_What you need to do_
Lines with "Import": copy each one from the listing below.

_Extracted information_
_ _ _

(* ===== verification/EncBlock.v ===== *)
(** * x/encmempool: one block keeps the invariants

    [good] joins the counts of the ciphertexts in flight, the epochs they need and
    the bonds they carry.  The file shows that the begin-block handler (drain,
    shedding, decryption with execution, deferral), the end-block handler, the
    ingestion of vote extensions and a submission keep it.  The EVM is an
    interface: [EvmLaws] says its calls do not write the module's store nor debit
    the module's account. *)
From S2P Require Import Prelude Codec Bank EncTypes StakeWeight Threshold Dkg EncKeeper EncRegistry EncDkg EncAbci EncIngest EncMsg EncFrame EncInvariant EncBond EncEpoch.
From stdpp Require Import gmap strings list sorting.
From Stdlib Require Import ZArith Lia.

#[local] Set Default Goal Selector "!".
Open Scope Z_scope.

Module EncBlock.
Import EncTypes EncKeeper EncRegistry EncDkg EncAbci EncIngest EncMsg EncFrame EncInvariant EncBond EncEpoch.

Section block.
Context `{BankLaws B} `{EncJSON} `{!EncJSONLaws} `{AccAddr}.
Implicit Types (w : World B) (e : EncTx).

Record good w : Prop := {
  good_enc : enc_inv w;
  good_epoch : epoch_inv w;
  good_bonds : solvent w
}.

Lemma good_frame ps w w' : frame ps w w' -> apart ps = true -> good w -> good w'.
Proof.
  intros F Hp [Hi Hep Hs]. destruct (inv_frame ps w w' F Hp (conj Hi Hep)) as [Hi' Hep'].
  split; [done..|]. unfold apart in Hp; simpl in Hp; bool_prop. by eapply solvent_frame.
Qed.

Lemma epoch_inv_store w w' : kvs StoreKey w' = kvs StoreKey w -> epoch_inv w -> epoch_inv w'.
Proof.
  intros E Hep. assert (Hj : forall T (HT : JSON T) k, get_json k w' = (get_json k w : option T)).
  { intros T HT k. unfold get_json. by rewrite (store_sget _ _ _ E). }
  split; unfold usable, GetDkgRound, GetActiveKey, GetCurrentEpoch, GetActiveEpoch, in_flight, GetEncTx.
  - intros ep r. rewrite Hj, (store_readU64 _ _ _ E). apply (ep_round w Hep).
  - rewrite (store_readU64 _ _ _ E), !Hj. apply (ep_serving w Hep).
  - intros e. rewrite !Hj. apply (ep_in_flight w Hep).
Qed.

Lemma good_outside w w' : outside w w' -> good w -> good w'.
Proof.
  intros Ho [Hi Hep Hs]. split; [by eapply enc_inv_store; [apply Ho|]|by eapply epoch_inv_store; [apply Ho|]|].
  by eapply solvent_outside.
Qed.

_ _ _

_Solution to the exercise_
From S2P Require Import Prelude Codec Bank EncTypes StakeWeight Threshold Dkg EncKeeper EncRegistry EncDkg EncAbci EncIngest EncMsg EncFrame EncInvariant EncBond EncEpoch.
From stdpp Require Import gmap strings list sorting.
From Stdlib Require Import ZArith Lia.
Import EncTypes EncKeeper EncRegistry EncDkg EncAbci EncIngest EncMsg EncFrame EncInvariant EncBond EncEpoch.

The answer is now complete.